→ **EXERCISE AIM**
Somewhere below, one line contains "emptyDB_typed fileDB_import eq_refl" and a later line contains "(** Two blocks". Output those two lines and everything between them exactly, and nothing else.

→ **THE RECORDS**
(** All that is read and computed before anything but the metadata is written: the two
    histories and the keys to blacklist. *)
Definition readInterchange (d : DB) (data : list (option ProtectionData))
    : outcome (gmap bytes (list Proposal) * gmap bytes (list AttestationRecord) * list bytes) :=
  signedBlocksByPubKey <-? omap_err (λ e, wrapErr e "could not parse unique entries for blocks by public key")
    (parseBlocksForUniquePublicKeys data);;
  signedAttsByPubKey <-? omap_err (λ e, wrapErr e "could not parse unique entries for attestations by public key")
    (parseAttestationsForUniquePublicKeys data);;
  proposalHistoryByPubKey <-? omap_err (λ e, wrapErr e "could not parse signed blocks in JSON file for key")
    (transformMap (λ _, transformSignedBlocks) signedBlocksByPubKey);;
  attestingHistoryByPubKey <-? omap_err (λ e, wrapErr e "could not parse signed attestations in JSON file for key")
    (transformMap transformSignedAttestations signedAttsByPubKey);;
  let slashableProposerKeys := filterSlashablePubKeysFromBlocks proposalHistoryByPubKey in
  slashableAttesterKeys <-? omap_err (λ e, wrapErr e "could not filter slashable attester public keys from JSON data")
    (filterSlashablePubKeysFromAttestations d attestingHistoryByPubKey);;
  Ret (proposalHistoryByPubKey, attestingHistoryByPubKey, slashableProposerKeys ++ slashableAttesterKeys).

Definition ImportStandardProtectionJSON (d : DB) (json : EIPSlashingProtectionFormat) : DB * outcome unit :=
  match Data json with
  | None => (d, Ret tt)
  | Some data =>
      match ValidateMetadata d json with
      | (d, Ret _) =>
          match readInterchange d data with
          | Ret (proposalHistoryByPubKey, attestingHistoryByPubKey, slashablePublicKeys) =>
              let d := SaveEIPImportBlacklistedPublicKeys d slashablePublicKeys in
              let d := saveProposals d proposalHistoryByPubKey in
              saveAttestations d attestingHistoryByPubKey
          | Err e => (d, Err e)
          | Panic m => (d, Panic m)
          | OutOfFuel => (d, OutOfFuel)
          end
      | (d, Err e) => (d, Err (wrapErr e "slashing protection JSON metadata was incorrect"))
      | failed => failed
      end
  end.
End ordered.
End interchange.
Lemma interchange_roundtrip_witness :
  (∃ atts, @signedAttestationsByPubKey gmapBolt fileDB fileKey = Ret atts ∧
     transformSignedAttestations fileKey atts =
     Ret [mkAttRecord fileKey 2 3 (fileRoot 7); mkAttRecord fileKey 3 4 []]).
Proof.
  refine (proj1 (@interchange_roundtrip gmapBolt fileDB fileKey
    [mkAttRecord fileKey 2 3 (fileRoot 7); mkAttRecord fileKey 3 4 []] _ _ _)).
  - vm_compute. reflexivity.
  - apply Forall_cons. split.
    + split; [|reflexivity]. split; [split; vm_compute; congruence|]. split; [split; vm_compute; congruence|].
      right. split; [reflexivity|]. apply Forall_replicate. split; vm_compute; congruence.
    + apply Forall_singleton. split; [|reflexivity]. split; [split; vm_compute; congruence|].
      split; [split; vm_compute; congruence|by left].
  - assert (E : @ProposalHistoryForPubKey gmapBolt fileDB fileKey = []) by (vm_compute; reflexivity).
    rewrite E. apply Forall_nil_2.
Defined.

Lemma fileDB_import :
  @ImportStandardProtectionJSON gmapBolt mainnetBeaconConfig (λ _ m, map_to_list m) emptyDB fileJSON = (fileDB, Ret tt).
Proof.
  assert (E : (@ImportStandardProtectionJSON gmapBolt mainnetBeaconConfig (λ _ m, map_to_list m) emptyDB fileJSON).2 = Ret tt)
    by (vm_compute; reflexivity).
  rewrite <- E. apply surjective_pairing.
Qed.

Lemma import_protects_witness :
  fileKey ∈ @EIPImportBlacklistedPublicKeys gmapBolt fileDB ∨
  ∀ att root, validAttestation att root → attestationConditions fileDB att fileKey root = Ret tt →
    ¬ slashableAttestations (mkAttRecord fileKey 2 3 (fileRoot 7)) (mkAttRecord fileKey (SourceEpoch att) (TargetEpoch att) root).
Proof.
  refine (@import_protects gmapBolt (λ _ m, map_to_list m) emptyDB fileDB fileJSON [Some fileData] fileData fileAttestation
    fileKey (mkAttRecord fileKey 2 3 (fileRoot 7)) (λ _ _, Permutation_refl _) mainnetBeaconConfig
    emptyDB_typed fileDB_import eq_refl _ _ _ _).
  - left.
  - left.
  - vm_compute. reflexivity.
  - vm_compute. reflexivity.
Defined.

(** A key with attestations and no proposal history empties the export: after the
    successful import of a file with attestations for one key and no blocks, the
    database holds them, but the export returns neither a file nor an error, because
    the error it wraps on finding the key without proposals is nil. *)
Theorem attested_only_key_exports_nothing :
  AttestedPublicKeys fileDB = [fileKey] ∧
  AttestationHistoryForPubKey fileDB fileKey = Ret [mkAttRecord fileKey 2 3 (fileRoot 7); mkAttRecord fileKey 3 4 []] ∧
  ExportStandardProtectionJSON fileDB [] = Ret None.
Proof. split; [|split]; vm_compute; reflexivity. Qed.

(** Two blocks for one slot without signing roots are not filtered out, although the
    comment at the filter says that a missing root makes the key slashable. *)
Example blocks_without_roots_pass :
  filterSlashablePubKeysFromBlocks (λ _ m, map_to_list m)
    {[ fileKey := [mkProposal 5 []; mkProposal 5 []] ]} = [].
Proof. vm_compute. reflexivity. Qed.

→ **TASK RESULT**
    emptyDB_typed fileDB_import eq_refl _ _ _ _).
  - left.
  - left.
  - vm_compute. reflexivity.
  - vm_compute. reflexivity.
Defined.

(** A key with attestations and no proposal history empties the export: after the
    successful import of a file with attestations for one key and no blocks, the
    database holds them, but the export returns neither a file nor an error, because
    the error it wraps on finding the key without proposals is nil. *)
Theorem attested_only_key_exports_nothing :
  AttestedPublicKeys fileDB = [fileKey] ∧
  AttestationHistoryForPubKey fileDB fileKey = Ret [mkAttRecord fileKey 2 3 (fileRoot 7); mkAttRecord fileKey 3 4 []] ∧
  ExportStandardProtectionJSON fileDB [] = Ret None.
Proof. split; [|split]; vm_compute; reflexivity. Qed.

(** Two blocks for one slot without signing roots are not filtered out, although the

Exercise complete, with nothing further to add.